*** INPUT DATA Section Begins ***
(* ===== verification/Doubles.v ===== *)
(** [double] as IEEE binary64 on [spec_float]: the conversions and operations the
    containers and the sketch use, with bounds on their rounding. *)
From Stdlib Require Import Floats.SpecFloat.
From S2P Require Import Prelude.

(** ** Operations *)
Definition double_of_u64 (z : Z) : spec_float := binary_normalize 53 1024 z 0 false.
Definition double_mul (x y : spec_float) : spec_float := SFmul 53 1024 x y.
Definition double_div (x y : spec_float) : spec_float := SFdiv 53 1024 x y.
(** [static_cast] to a [w]-bit unsigned type: truncation, undefined out of range. *)
Definition double_to_uint (w : Z) (x : spec_float) : result Z :=
  match x with
  | S754_zero _ => Ok 0
  | S754_finite s m e =>
      let t := if 0 <=? e then Z.pos m * 2 ^ e else Z.pos m / 2 ^ (- e) in
      let v := if s then - t else t in
      if (0 <=? v) && (v <=? uint_max w) then Ok v else Undef
  | _ => Undef
  end.
Definition double_to_u32 : spec_float → result Z := double_to_uint 32.

(** Converting an age scaled by the ratio back to an integer is defined. *)
Definition scale_ok (ratio : spec_float) : Prop := ∀ age, fits 32 age →
  ∃ r, double_to_u32 (double_mul (double_of_u64 age) ratio) = Ok r.

(** *** The default ratio

    A conversion of an age to [double] is exact, so the default ratio [0.]
    never leads to an undefined conversion. *)
Lemma digits2_shift m d : Z.pos (digits2_pos (Pos.iter xO m d)) = Z.pos (digits2_pos m) + Z.pos d.
Proof.
  induction d as [|d IH] using Pos.peano_ind; [cbn; lia|].
  rewrite Pos.iter_succ. cbn [digits2_pos]. lia.
Qed.
Lemma digits2_bound m : 2 ^ (Z.pos (digits2_pos m) - 1) ≤ Z.pos m.
Proof.
  induction m as [m IH|m IH|]; cbn [digits2_pos]; [..|done];
    rewrite Pos2Z.inj_succ; replace (Z.succ _ - 1) with (Z.succ (Z.pos (digits2_pos m) - 1)) by lia;
    rewrite Z.pow_succ_r by lia; lia.
Qed.

Lemma shr_fexp_aligned m e : Z.pos (digits2_pos m) = 53 → -1074 ≤ e →
  shr_fexp 53 1024 (Z.pos m) e loc_Exact = (Build_shr_record (Z.pos m) false false, e).
Proof.
  intros Hd He. unfold shr_fexp, fexp, emin, Zdigits2. rewrite Hd.
  replace (Z.max (53 + e - 53) (3 - 1024 - 53) - e) with 0 by lia. done.
Qed.

Lemma iter_xO m d : Z.pos (Pos.iter xO m d) = Z.pos m * 2 ^ Z.pos d.
Proof.
  induction d as [|d IH] using Pos.peano_ind; [cbn; lia|].
  rewrite Pos.iter_succ, Pos2Z.inj_xO, IH, Pos2Z.inj_succ, Z.pow_succ_r by lia. lia.
Qed.

Lemma double_of_u64_exact t : 0 < t < 2 ^ 53 →
  ∃ m e, double_of_u64 t = S754_finite false m e ∧ Z.pos (digits2_pos m) = 53 ∧ -52 ≤ e ≤ 0 ∧ Z.pos m = t * 2 ^ (- e).
Proof.
  intros Ht. destruct t as [|m|m]; [lia| |lia]. pose proof (digits2_bound m) as Hb.
  assert (Z.pos (digits2_pos m) ≤ 53) as Hd.
  { destruct (Z.le_gt_cases (Z.pos (digits2_pos m)) 53) as [|Hgt]; [done|].
    assert (2 ^ 53 ≤ 2 ^ (Z.pos (digits2_pos m) - 1)) by (apply Z.pow_le_mono_r; lia). lia. }
  unfold double_of_u64. cbn [binary_normalize]. unfold binary_round, shl_align, fexp, emin.
  rewrite Z.max_l, Z.add_0_r by lia.
  assert (∃ mz ez, match Z.pos (digits2_pos m) - 53 - 0 with
      | Z.neg d => (Pos.iter xO m d, Z.pos (digits2_pos m) - 53) | _ => (m, 0) end = (mz, ez) ∧
      Z.pos (digits2_pos mz) = 53 ∧ -52 ≤ ez ≤ 0 ∧ Z.pos mz = Z.pos m * 2 ^ (- ez)) as (mz & ez & -> & Hdz & Hez & Hmz).
  { destruct (Z.pos (digits2_pos m) - 53 - 0) as [|d|d] eqn:E; [|lia|].
    - exists m, 0. split_and!; [done|lia..].
    - do 2 eexists. split; [done|]. rewrite digits2_shift, iter_xO. split; [lia|]. split; [lia|]. do 2 f_equal. lia. }
  unfold binary_round_aux. rewrite shr_fexp_aligned by lia. cbn [shr_m loc_of_shr_record round_nearest_even].
  rewrite shr_fexp_aligned by lia. cbn [shr_m]. rewrite (proj2 (Z.leb_le ez _)) by lia. eauto 6.
Qed.

Lemma scale_zero_ok s : scale_ok (S754_zero s).
Proof.
  intros t Ht. exists 0. unfold fits in Ht. destruct (decide (t = 0)) as [->|Hne]; [done|].
  destruct (double_of_u64_exact t) as (m & e & -> & _); [lia|]. done.
Qed.

(** ** Rounding

    Rounding a positive number with at least 53 digits gives a normal number
    that is at most one unit in the last place larger. *)
Lemma digits2_upper m : Z.pos m < 2 ^ Z.pos (digits2_pos m).
Proof.
  induction m as [m IH|m IH|]; cbn [digits2_pos]; [..|done]; rewrite Pos2Z.inj_succ, Z.pow_succ_r by lia; lia.
Qed.
Lemma digits2_range m n : 0 ≤ n → 2 ^ n ≤ m → m < 2 ^ (n + 1) → Zdigits2 m = n + 1.
Proof.
  intros Hn Hlo Hhi. assert (0 < 2 ^ n) by lia. destruct m as [|p|p]; [lia| |lia]. cbn [Zdigits2].
  pose proof (digits2_upper p). pose proof (digits2_bound p).
  assert (n < Z.pos (digits2_pos p)) by (apply (Z.pow_lt_mono_r_iff 2); lia).
  assert (Z.pos (digits2_pos p) - 1 < n + 1) by (apply (Z.pow_lt_mono_r_iff 2); lia). lia.
Qed.
Lemma digits2_pos_range m : 0 < m → 0 < Zdigits2 m ∧ 2 ^ (Zdigits2 m - 1) ≤ m < 2 ^ Zdigits2 m.
Proof. destruct m as [|p|p]; [lia| |lia]. intros _. cbn [Zdigits2]. pose proof (digits2_bound p). pose proof (digits2_upper p). lia. Qed.

Lemma shr_1_m r : 0 ≤ shr_m r → shr_m (shr_1 r) = shr_m r / 2.
Proof. rewrite <- Z.div2_div. by destruct r as [[|[]|] ? ?]. Qed.
Lemma shr_iter_m p r : 0 ≤ shr_m r → shr_m (SpecFloat.iter_pos shr_1 p r) = shr_m r / 2 ^ Z.pos p.
Proof.
  revert r. induction p as [p IH|p IH|]; intros r Hr; cbn [SpecFloat.iter_pos].
  - assert (0 ≤ shr_m (shr_1 r)) as H1 by (rewrite shr_1_m by done; by apply Z.div_pos).
    assert (0 ≤ shr_m (SpecFloat.iter_pos shr_1 p (shr_1 r))) as H2 by (rewrite IH by done; by apply Z.div_pos; lia).
    rewrite !IH, shr_1_m by done. rewrite !Zdiv_Zdiv by lia. f_equal.
    replace (Z.pos p~1) with (1 + (Z.pos p + Z.pos p)) by lia. rewrite !Z.pow_add_r by lia. lia.
  - assert (0 ≤ shr_m (SpecFloat.iter_pos shr_1 p r)) as H2 by (rewrite IH by done; by apply Z.div_pos; lia).
    rewrite !IH by done. rewrite !Zdiv_Zdiv by lia. f_equal.
    replace (Z.pos p~0) with (Z.pos p + Z.pos p) by lia. by rewrite Z.pow_add_r by lia.
  - rewrite shr_1_m by done. done.
Qed.
Lemma shr_m_eq r e n : 0 ≤ shr_m r → 0 ≤ n → shr_m (shr r e n).1 = shr_m r / 2 ^ n ∧ (shr r e n).2 = e + n.
Proof. destruct n as [|p|p]; intros Hr Hn; [cbn; rewrite Z.div_1_r; lia| |lia]. cbn [shr fst snd]. by rewrite shr_iter_m. Qed.
Lemma shr_record_m m l : shr_m (shr_record_of_loc m l) = m.
Proof. by destruct l as [|[]]. Qed.
Lemma round_even_le m l : m ≤ round_nearest_even m l ≤ m + 1.
Proof. destruct l as [|[]]; cbn; try destruct (Z.even m); lia. Qed.

Lemma shr_fexp_norm m e l : 2 ^ 52 ≤ m → -1000 ≤ e →
  let n := Zdigits2 m - 53 in
  0 ≤ n ∧ shr_m (shr_fexp 53 1024 m e l).1 = m / 2 ^ n ∧ (shr_fexp 53 1024 m e l).2 = e + n ∧
  2 ^ 52 ≤ m / 2 ^ n < 2 ^ 53.
Proof.
  intros Hm He n. destruct (digits2_pos_range m) as (Hd & Hlo & Hhi); [lia|].
  assert (52 < Zdigits2 m) as H52 by (apply (Z.pow_lt_mono_r_iff 2); lia).
  unfold shr_fexp, fexp, emin. rewrite Z.max_l by lia. replace (Zdigits2 m + e - 53 - e) with n by lia.
  destruct (shr_m_eq (shr_record_of_loc m l) e n) as [H1 H2]; [rewrite shr_record_m; lia|lia|].
  rewrite shr_record_m in H1. split; [lia|]. split; [done|]. split; [done|]. assert (0 < 2 ^ n) by (apply Z.pow_pos_nonneg; lia).
  split; [apply Z.div_le_lower_bound; [done|]|apply Z.div_lt_upper_bound; [done|]];
    rewrite <- Z.pow_add_r by lia; [replace (n + 52) with (Zdigits2 m - 1) by lia|replace (n + 53) with (Zdigits2 m) by lia]; done.
Qed.

Lemma round_bound m e l : 2 ^ 52 ≤ m → m < 2 ^ 200 → -1000 ≤ e ≤ 700 →
  ∃ m' e', binary_round_aux 53 1024 false m e l = S754_finite false m' e' ∧ e ≤ e' ≤ e + 150 ∧
    2 ^ 52 ≤ Z.pos m' < 2 ^ 53 ∧ 8 * (Z.pos m' * 2 ^ (e' - e)) ≤ 9 * m.
Proof.
  intros Hm Hup He. unfold binary_round_aux.
  destruct (shr_fexp_norm m e l Hm) as (Hn & H1 & H2 & H3); [lia|]. set (n := Zdigits2 m - 53) in *.
  destruct (shr_fexp 53 1024 m e l) as [r1 e1]. cbn [fst snd] in *. subst e1.
  destruct (digits2_pos_range m) as (_ & Hlo & _); [lia|].
  assert (Zdigits2 m - 1 < 200) as Hd200 by (apply (Z.pow_lt_mono_r_iff 2); lia).
  pose proof (round_even_le (shr_m r1) (loc_of_shr_record r1)) as Hr. set (m1 := round_nearest_even _ _) in *.
  rewrite H1 in Hr. destruct (shr_fexp_norm m1 (e + n) loc_Exact) as (Hn2 & H4 & H5 & H6); [lia..|].
  set (n2 := Zdigits2 m1 - 53) in *. destruct (shr_fexp 53 1024 m1 (e + n) loc_Exact) as [r2 e2]. cbn [fst snd] in *. subst e2.
  destruct (digits2_pos_range m1) as (_ & Hlo1 & _); [lia|].
  assert (Zdigits2 m1 - 1 < 54) as Hd54 by (apply (Z.pow_lt_mono_r_iff 2); lia).
  destruct (shr_m r2) as [|m2|m2] eqn:E2; [lia| |lia]. rewrite (proj2 (Z.leb_le _ _)) by lia.
  exists m2, (e + n + n2). split; [done|]. split; [lia|]. split; [lia|].
  replace (e + n + n2 - e) with (n2 + n) by lia. rewrite Z.pow_add_r by lia.
  pose proof (Z.mul_div_le m (2 ^ n) ltac:(lia)). pose proof (Z.mul_div_le m1 (2 ^ n2) ltac:(lia)).
  rewrite H4. set (x := m / 2 ^ n) in *. set (y := m1 / 2 ^ n2) in *.
  assert (y * 2 ^ n2 ≤ x + 1) by lia. assert (0 < 2 ^ n) by lia.
  assert (8 * (x + 1) ≤ 9 * x) by lia. nia.
Qed.

(** A quotient of normal numbers. *)
Lemma div_core m1 e1 m2 e2 : 2 ^ 52 ≤ m1 < 2 ^ 53 → 2 ^ 52 ≤ m2 < 2 ^ 53 → -400 ≤ e1 - e2 ≤ 400 →
  ∃ q e l, SFdiv_core_binary 53 1024 m1 e1 m2 e2 = (q, e, l) ∧ 2 ^ 52 ≤ q < 2 ^ 54 ∧
    e = e1 - e2 - 53 ∧ q * m2 ≤ m1 * 2 ^ (e1 - e2 - e).
Proof.
  intros H1 H2 He. unfold SFdiv_core_binary, fexp, emin. rewrite (digits2_range m1 52), (digits2_range m2 52) by lia.
  rewrite Z.max_l, Z.min_l by lia. replace (e1 - e2 - _) with 53 by lia. rewrite Z.shiftl_mul_pow2 by lia.
  destruct (Z.div_eucl (m1 * 2 ^ 53) m2) as [q r] eqn:E.
  assert (q = m1 * 2 ^ 53 / m2) as Hq by (unfold Z.div; by rewrite E).
  do 3 eexists. split; [done|]. replace (e1 - e2 - (52 + 1 + e1 - (52 + 1 + e2) - 53)) with 53 by lia.
  pose proof (Z.mul_div_le (m1 * 2 ^ 53) m2 ltac:(lia)) as Hle.
  split; [|rewrite Hq; lia]. rewrite Hq. split; [apply Z.div_le_lower_bound; lia|apply Z.div_lt_upper_bound; lia].
Qed.

(** [e * t / 5] in double precision, truncated, is at most [t]. *)
Definition exp_1 : spec_float := S754_finite false 6121026514868073 (-51).
Lemma scaled_le t : 0 < t < 2 ^ 53 →
  ∃ n, double_to_uint 64 (double_div (double_mul exp_1 (double_of_u64 t)) (double_of_u64 5)) = Ok n ∧ 0 ≤ n ≤ t.
Proof.
  intros Ht. destruct (double_of_u64_exact t Ht) as (mz & ez & -> & Hd & Hez & Hmz).
  pose proof (digits2_bound mz) as Hlo. pose proof (digits2_upper mz) as Hhi. rewrite Hd in Hlo, Hhi.
  change (double_of_u64 5) with (S754_finite false 5629499534213120 (-50)). unfold double_mul, exp_1. cbn [SFmul xorb].
  rewrite Pos2Z.inj_mul. destruct (round_bound (6121026514868073 * Z.pos mz) (-51 + ez) loc_Exact) as (m1 & e1 & -> & He1 & Hm1 & Hb1);
    [lia..|]. unfold double_div. cbn [SFdiv xorb].
  destruct (div_core (Z.pos m1) e1 5629499534213120 (-50)) as (q & e & l & -> & Hq & He & Hb2); [lia..|].
  destruct (round_bound q e l) as (m2 & e2 & -> & He2 & Hm2 & Hb3); [lia..|].
  (* everything at the common exponent -300 *)
  assert (8 * (Z.pos m1 * 2 ^ (e1 + 300)) ≤ 9 * (6121026514868073 * Z.pos mz) * 2 ^ (ez + 249)) as B1.
  { replace (e1 + 300) with (e1 - (-51 + ez) + (ez + 249)) by lia. rewrite (Z.pow_add_r 2 (e1 - _)) by lia.
    assert (0 < 2 ^ (ez + 249)) by (apply Z.pow_pos_nonneg; lia). nia. }
  assert (5 * (q * 2 ^ (e + 300)) ≤ Z.pos m1 * 2 ^ (e1 + 300)) as B2.
  { replace (e1 - -50 - e) with (50 + (e1 - e)) in Hb2 by lia. rewrite Z.pow_add_r in Hb2 by lia.
    replace (e1 + 300) with (e1 - e + (e + 300)) by lia. rewrite (Z.pow_add_r 2 (e1 - e)) by lia.
    assert (0 < 2 ^ (e + 300)) by (apply Z.pow_pos_nonneg; lia). 
    assert (q * 5 ≤ Z.pos m1 * 2 ^ (e1 - e)) by (rewrite Z.mul_shuffle3 in Hb2; lia). nia. }
  assert (8 * (Z.pos m2 * 2 ^ (e2 + 300)) ≤ 9 * (q * 2 ^ (e + 300))) as B3.
  { replace (e2 + 300) with (e2 - e + (e + 300)) by lia. rewrite (Z.pow_add_r 2 (e2 - e)) by lia.
    assert (0 < 2 ^ (e + 300)) by (apply Z.pow_pos_nonneg; lia). nia. }
  assert (Z.pos mz * 2 ^ (ez + 249) = t * 2 ^ 249) as Hz.
  { rewrite Hmz, <- Z.mul_assoc, <- Z.pow_add_r by lia. do 2 f_equal. lia. }
  assert (Z.pos m2 * 2 ^ (e2 + 300) ≤ t * 2 ^ 300) as B.
  { change (2 ^ 300) with (2 ^ 249 * 2 ^ 51). generalize dependent (2 ^ 249). intros. nia. }
  cbn [double_to_uint]. set (v := if 0 <=? e2 then _ else _).
  assert (0 ≤ v ≤ t) as Hv; [|exists v; by rewrite (proj2 (Z.leb_le _ _)), (proj2 (Z.leb_le _ _)) by (change (uint_max 64) with (2 ^ 64 - 1); lia)].
  subst v. destruct (Z.leb_spec 0 e2) as [H0|H0].
  - rewrite Z.pow_add_r in B by lia. split; [apply Z.mul_nonneg_nonneg; [lia|apply Z.pow_nonneg; lia]|].
    assert (0 < 2 ^ 300) by lia. nia.
  - split; [apply Z.div_pos; [lia|apply Z.pow_pos_nonneg; lia]|]. apply Z.div_le_upper_bound; [apply Z.pow_pos_nonneg; lia|].
    replace 300 with (e2 + 300 + - e2) in B at 2 by lia. rewrite (Z.pow_add_r 2 (e2 + 300)) in B by lia.
    assert (0 < 2 ^ (e2 + 300)) by (apply Z.pow_pos_nonneg; lia). nia.
Qed.

(** Halving is exact. *)
Definition half : spec_float := S754_finite false 4503599627370496 (-53).
Lemma shr_iter_exact p m : 0 < m →
  SpecFloat.iter_pos shr_1 p (Build_shr_record (m * 2 ^ Z.pos p) false false) = Build_shr_record m false false.
Proof.
  assert (∀ x, 0 < x → shr_1 (Build_shr_record (x * 2) false false) = Build_shr_record x false false) as H1
    by (intros [|x|x] Hx; [lia| |lia]; by rewrite Z.mul_comm).
  revert m. induction p as [p IH|p IH|]; intros m Hm; cbn [SpecFloat.iter_pos]; [| |by apply H1];
    assert (0 < 2 ^ Z.pos p) by (apply Z.pow_pos_nonneg; lia).
  - replace (Z.pos p~1) with (Z.pos p + Z.pos p + 1) by lia. rewrite !Z.pow_add_r, !Z.mul_assoc by lia.
    change (2 ^ 1) with 2. rewrite H1, !IH by nia. done.
  - replace (Z.pos p~0) with (Z.pos p + Z.pos p) by lia. rewrite Z.pow_add_r, Z.mul_assoc, !IH by nia. done.
Qed.
Lemma half_exact t : 0 < t < 2 ^ 53 → ∃ m e, double_of_u64 t = S754_finite false m e ∧
  double_mul (double_of_u64 t) half = S754_finite false m (e - 1) ∧
  -52 ≤ e ≤ 0 ∧ Z.pos (digits2_pos m) = 53 ∧ Z.pos m = t * 2 ^ (- e).
Proof.
  intros Ht. destruct (double_of_u64_exact t Ht) as (mz & ez & -> & Hd & Hez & Hmz). exists mz, ez.
  split; [done|]. split; [|done]. unfold double_mul, half. cbn [SFmul xorb]. unfold binary_round_aux.
  pose proof (digits2_bound mz) as Hlo. pose proof (digits2_upper mz) as Hhi. rewrite Hd in Hlo, Hhi.
  assert (shr_fexp 53 1024 (Z.pos (mz * 4503599627370496)) (ez + -53) loc_Exact =
    (Build_shr_record (Z.pos mz) false false, ez - 1)) as ->.
  { rewrite Pos2Z.inj_mul. unfold shr_fexp, fexp, emin. rewrite (digits2_range _ 104) by lia.
    rewrite Z.max_l by lia. replace (104 + 1 + (ez + -53) - 53 - (ez + -53)) with 52 by lia.
    cbn [shr shr_record_of_loc]. change 4503599627370496 with (2 ^ 52). rewrite shr_iter_exact by lia. f_equal. lia. }
  cbn [shr_m loc_of_shr_record round_nearest_even]. rewrite shr_fexp_aligned by lia. cbn [shr_m].
  by rewrite (proj2 (Z.leb_le _ _)) by lia.
Qed.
*** INPUT DATA Section Ends ***
EXERCISE
Where the listing above has a line with "pose proof (Z.mul_div_le m (2", start there, and output every line exactly through the line with "rewrite Z.max_l, Z.min_l", which is also included.

EXERCISE RESPONSE
  pose proof (Z.mul_div_le m (2 ^ n) ltac:(lia)). pose proof (Z.mul_div_le m1 (2 ^ n2) ltac:(lia)).
  rewrite H4. set (x := m / 2 ^ n) in *. set (y := m1 / 2 ^ n2) in *.
  assert (y * 2 ^ n2 ≤ x + 1) by lia. assert (0 < 2 ^ n) by lia.
  assert (8 * (x + 1) ≤ 9 * x) by lia. nia.
Qed.

(** A quotient of normal numbers. *)
Lemma div_core m1 e1 m2 e2 : 2 ^ 52 ≤ m1 < 2 ^ 53 → 2 ^ 52 ≤ m2 < 2 ^ 53 → -400 ≤ e1 - e2 ≤ 400 →
  ∃ q e l, SFdiv_core_binary 53 1024 m1 e1 m2 e2 = (q, e, l) ∧ 2 ^ 52 ≤ q < 2 ^ 54 ∧
    e = e1 - e2 - 53 ∧ q * m2 ≤ m1 * 2 ^ (e1 - e2 - e).
Proof.
  intros H1 H2 He. unfold SFdiv_core_binary, fexp, emin. rewrite (digits2_range m1 52), (digits2_range m2 52) by lia.
  rewrite Z.max_l, Z.min_l by lia. replace (e1 - e2 - _) with 53 by lia. rewrite Z.shiftl_mul_pow2 by lia.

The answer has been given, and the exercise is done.